Aya HisakawaTomoko KawakamiOmi MinamiAtsuko Enomoto
Puni Puni Poemy
Medium: OVA
Year: 2001
Director: Shinichi Watanabe
Writer: Yousuke Kuroda
Studio: J.C. Staff, Victor Entertainment
Actor: Yumiko Kobayashi, Atsuko Enomoto, Aya Hisakawa, Kotono Mitsuishi, Omi Minami, Satomi Koorogi, Shinichi Watanabe, Tomoko Kawakami, Yuka Imai, Yumiko Nakanishi, Daisuke Kishio, Kan Tanaka, Mikako Takahashi, Misa Watanabe, Ryu Itou, Shigeru Kitayama, Takeharu Onishi, Yousuke Kuroda
Keywords: anime, SF, comedy, parody, boobs
Country: Japan
Language: Japanese
Format: 2 episodes
Url: http://www.animenewsnetwork.com/encyclopedia/anime.php?id=865
Website category: Anime early 00s
Review date: 22 January 2011
Puni Puni Poemy isn't actually that funny, but you can't argue that it's not frenzied and bonkers. It's a mish-mash of parody, obscenity, non-sequiteurs, breaking the fourth wall and whatever random gibberish the director happens to feel like throwing in. Sometimes I laughed, but more often I was just staring at it, slightly stunned. I wouldn't say it's good, but it's an experience.
It's an OVA spin-off of Excel Saga, but in an unusual way.
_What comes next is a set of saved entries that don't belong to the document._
(** A step on the store, clock, trace and queue. *)
Definition onW {A} (m : M (World S DevnetCall) A) : D A :=
  λ st, let '(a, w) := m (ds_world st) in (a, st <| ds_world := w |>).

Definition timeNow : D Time := onW now.

(** A write to the shared devnet. *)
Definition modify (f : Devnet → Devnet) : D unit :=
  modifyM (λ st, st <| ds_devnet := f (ds_devnet st) |>).

(** [devnet.Status.Conditions = types.SetCondition(...)]. *)
Definition set_condition (ty status reason message : string) : D unit :=
  do! t := timeNow in
  modify (λ d, d <| d_Status; dst_Conditions :=
    SetCondition t (dst_Conditions (d_Status d)) ty status reason message |>).

(** [devnet.Status.Events = append(..., types.NewEvent(...))]. *)
Definition add_event (eventType reason message : string) : D unit :=
  do! t := timeNow in
  modify (λ d, d <| d_Status; dst_Events :=
    dst_Events (d_Status d) ++ [NewEvent t eventType reason message component] |>).

Definition set_phase (phase message : string) : D unit :=
  modify (λ d, d <| d_Status; dst_Phase := phase |> <| d_Status; dst_Message := message |>).

(** [devnet.Metadata.UpdatedAt = time.Now()]. *)
Definition touch : D unit :=
  do! t := timeNow in modify (λ d, d <| d_Metadata; m_UpdatedAt := t |>).

(** [c.store.UpdateDevnet(ctx, devnet)]: the store writes the metadata of the
    shared devnet. *)
Definition save : D (option error) :=
  λ st, let '((e, d), w) := updateM UpdateDevnet (ds_devnet st) (ds_world st) in
        (e, st <| ds_world := w |> <| ds_devnet := d |>).

(** [broadcastLog] to the devnet's subscribers. *)
Definition broadcast (message phase : string) : D unit :=
  do! t := timeNow in
  modifyM (λ st, let m := d_Metadata (ds_devnet st) in
    st <| ds_logs := broadcastLog (m_Namespace m) (m_Name m)
            (mkProvisionLogEntry t "info" message phase "" "" 0 0 "" ""
               (SpecFloat.S754_zero false)) (ds_logs st) |>).

(** [handleProvisioningProgress]. *)
Definition handleProvisioningProgress (phase message : string) : D unit :=
  match progress_event phase with
  | None => done_with tt
  | Some (eventReason, eventMessage) =>
      let eventMessage := if bool_decide (message ≠ "") then message else eventMessage in
      run! add_event EventTypeNormal eventReason eventMessage in
      run! modify (λ d, d <| d_Status; dst_Message := eventMessage |>) in
      run! broadcast eventMessage phase in
      run! save in
      done_with tt
  end.

Definition emitNodeReadyEvent (nodeIndex : Z) : D unit :=
  let message := "Node " +:+ itoa nodeIndex +:+ " is ready" in
  run! add_event EventTypeNormal ReasonNodeReady message in
  broadcast message "NodeReady".
(* ===== verification/ProvisionEnv.v ===== *)
(** * What provisioning acts on

    The forker, the configuration editor and the orchestrator read and write
    files, download, build, and call plugins.  [Env] holds what the outside
    answers, over the traces of [Trace]. *)

From stdpp Require Import base tactics numbers list strings gmap.
From S2P Require Import Prelude Types ProvisionTypes NodeController.
From S2P Require Export Trace.

(** ** Calls and answers *)

(** An answer to an HTTP request; reading the body may fail. *)
Record Response := mkResponse {
  http_StatusCode : Z;
  http_Status : string;
  http_Body : result string
}.

Inductive Call :=
| CCtxErr (answer : option error)
| CWait (answer : option error)
| CReport (phase message : string)
| CStep (name status detail : string)
| CMkdirAll (path : string) (answer : option error)
| CWriteFile (path data : string) (answer : option error)
| CReadFile (path : string) (answer : result string)
| CRemoveAll (path : string)
| CBuild (GitRef PluginName : string) (answer : result string)
| CSetBinaryPath (path : string)
| CInitialize (nodeDir moniker chainID : string) (answer : option error)
| CGetNodeID (nodeDir : string) (answer : result string)
| CStartNode (node : Node) (policy : RtRestartPolicy) (answer : option error)
| CCheckHealth (node : Node) (answer : result HealthCheckResult)
| CFetchFromRPC (url : string) (answer : result string)
| CHTTPGet (url : string) (answer : result Response)
| CDownload (url cacheKey : string) (noCache : bool) (answer : result (string * bool))
| CExtract (archive dest : string) (answer : option error)
| CExport (opts : StateExportOptions) (answer : result string)
| CValidateGenesis (genesis : string) (answer : option error)
| CPatchGenesis (genesis : string) (opts : GenesisPatchOptions) (answer : result string)
| CPatchGenesisFile (input output : string) (opts : GenesisPatchOptions) (answer : result Z).

Record Env := mkEnv {
  clock : nat → Time;
  ctx_err : list Call → option error;
  wait_tick : list Call → option error;
  MkdirAll : list Call → string → option error;
  WriteFile : list Call → string → string → option error;
  ReadFile : list Call → string → result string;
  Build : list Call → string → string → result string;
  Initialize : list Call → string → string → string → option error;
  GetNodeID : list Call → string → result string;
  StartNode : list Call → Node → RtRestartPolicy → option error;
  CheckHealth : list Call → Node → result HealthCheckResult;
  FetchFromRPC : list Call → string → result string;
  HTTPGet : list Call → string → result Response;
  DownloadWithCache : list Call → string → string → bool → result (string * bool);
  Extract : list Call → string → string → option error;
  ExportFromSnapshot : list Call → StateExportOptions → result string
}.

(** [PluginGenesis]; [PatchGenesisFile] is there when the value also implements
    [FileBasedPluginGenesis]. *)
Record PluginGenesis := mkPluginGenesis {
  GetRPCEndpoint : string → string;
  GetSnapshotURL : string → string;
  BinaryName : string;
  ValidateGenesis : list Call → string → option error;
  PatchGenesis : list Call → string → GenesisPatchOptions → result string;
  PatchGenesisFile : option (list Call → string → string → GenesisPatchOptions → result Z)
}.

Abbreviation EState := (Trace Call).
Abbreviation E := (Ext Call).
Abbreviation now_env env := (now_at (clock env)).

(** Calls that neither report a phase nor touch running nodes. *)
Definition quiet (c : Call) : Prop :=
  match c with
  | CReport _ _ | CStartNode _ _ _ | CCheckHealth _ _ => False
  | _ => True
  end.
#[export] Hint Extern 1 (quiet _) => exact I : emits.

(** ** Files *)

(** What was last written to a path. *)
Definition written (p : string) (calls : list Call) : option string :=
  foldl (λ w c, match c with
                | CWriteFile p' data None => if bool_decide (p' = p) then Some data else w
                | _ => w
                end) None calls.

Lemma written_app p l l' :
  written p (l ++ l') = match written p l' with Some g => Some g | None => written p l end.
Proof.
  unfold written. rewrite foldl_app. generalize (foldl (λ w c, match c with
    | CWriteFile p' data None => if bool_decide (p' = p) then Some data else w
    | _ => w end) None l). intros w.
  induction l' as [|c l' IH] using rev_ind; simpl; [done|]. rewrite !foldl_app. simpl.
  rewrite IH. destruct c; try done. destruct answer; [done|]. by case_bool_decide.
Qed.

Lemma written_write p p' g :
  written p [CWriteFile p' g None] = if bool_decide (p' = p) then Some g else None.
Proof. done. Qed.

(** A file system that stores: files read as they were last written, and writing
    succeeds. *)
Definition stores_files (env : Env) (files : string → result string) : Prop :=
  ∀ calls p,
    ReadFile env calls p = match written p calls with Some g => Ok g | None => files p end ∧
    ∀ g, WriteFile env calls p g = None.

(** Everything succeeds; files read as they were last written. *)
Definition store_env (files : string → result string) : Env := {|
  clock := λ n, (Z.of_nat n * second)%Z;
  ctx_err := λ _, None;
  wait_tick := λ _, None;
  MkdirAll := λ _ _, None;
  WriteFile := λ _ _ _, None;
  ReadFile := λ t p, match written p t with Some g => Ok g | None => files p end;
  Build := λ _ _ _, Ok "/cache/chaind";
  Initialize := λ _ _ _ _, None;
  GetNodeID := λ _ _, Ok "id";
  StartNode := λ _ _ _, None;
  CheckHealth := λ _ _, Err (Errorf "down");
  FetchFromRPC := λ _ _, Ok "genesis";
  HTTPGet := λ _ _, Err (Errorf "no route");
  DownloadWithCache := λ _ _ _ _, Ok ("/cache/snapshot", true);
  Extract := λ _ _ _, None;
  ExportFromSnapshot := λ _ _, Ok "exported"
|}.

Lemma store_env_stores files : stores_files (store_env files) files.
Proof. done. Qed.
The only in-story link is that Puni Puni Poemy was the name of a fictional anime that people were talking about during Excel Saga episode 17. However it feels like more of the same. It stars the same voice actors, with Yumiko Kobayashi again playing a motormouth lead role that's indistinguishable from her Excel. It has the same "explosion in a script factory" approach to comedy. It has the same awareness of the fact that it's an anime, even including lots of Excel Saga references and a flashback to Kobayashi's time as a voice actress on that show. It has crossover characters, most importantly the director's alter ego Nabeshin. It's even set in the same city, with Excel and Puni Puni Poemy both going to Dog Stew School.
The (ha ha) plot involves Poemy, a schoolgirl of insane energy levels who refers to herself as Kobayashi because she's bad at staying in character. She's probably about eleven, but she still spends a lot of time having nude transformation sequences and having her genitals digitally fogged because she's running around bottomless. Her best friend has a schoolgirl crush on her, which is common in anime but not to this extent. Lesbians ahoy. Poemy's ambition is to become an anime voice actress, but as it happens she's going to be transforming into Puni Puni Poemy and saving the world, whether it likes it or not. (Puni Puni means "squishy".) There's also a family of seven fanservice sisters, each of whom is also (a) a superhero with a useless power, and (b) an opportunity for nudity. One has monstrous breasts and never thinks or talks about anything else, while another is a bondage S&M queen.
The show is as obscene as Excel Saga's infamous episode 26, but in new ways. It was thus banned in New Zealand, because of the characters' ages. (Hitomi is three!) Personally I think that's a little silly, but it's certainly true that the show's stampeding over any boundary of taste it can find and then drawing attention to its own excess for the sake of comedy. There are aliens with spinning attack testicles, for instance.
I can't say I noticed as much parody this time, except perhaps of sleazy fanservice anime. There are of course references to other shows, but the one that's stuck with me has done so because it's disturbing and makes no sense. This is an opening sequence in which Puni Puni Poemy fights and kills a bunch of other magical girls, from Sailor Moon, Majokko Tickle, Revolutionary Girl Utena, Majokko Megu-chan, Mahoromatic, Cardcaptor Sakura and Sally, the Witch. They're all on a spaceship. Why? Don't ask me. However the breaking of the fourth wall is way beyond even that in Excel Saga, with Poemy being an odd combination of herself and her voice actress. It sort of stars both of them. The real Kobayashi even appears in live-action sequences, for instance dancing (horribly) in the title sequence and then having a surreal return after the end credits of part two.
Oh, and you know how magical girls will have a friend who's a talking animal? Poemy's is a fish. You wouldn't want to be that fish.
Did I like this show? Yes, I think so. Sort of. It's memorable, anyway. I can't see myself being in a hurry to rewatch it, though. It did make me laugh, although sometimes not through normal humour but instead as a kind of "what the hell was that?" I think I'm fond of the show, since it's hard to dislike something this manic and full-on. It's still a mess, though.
Look out for the Death Star, complete with (briefly) Star Wars-like music.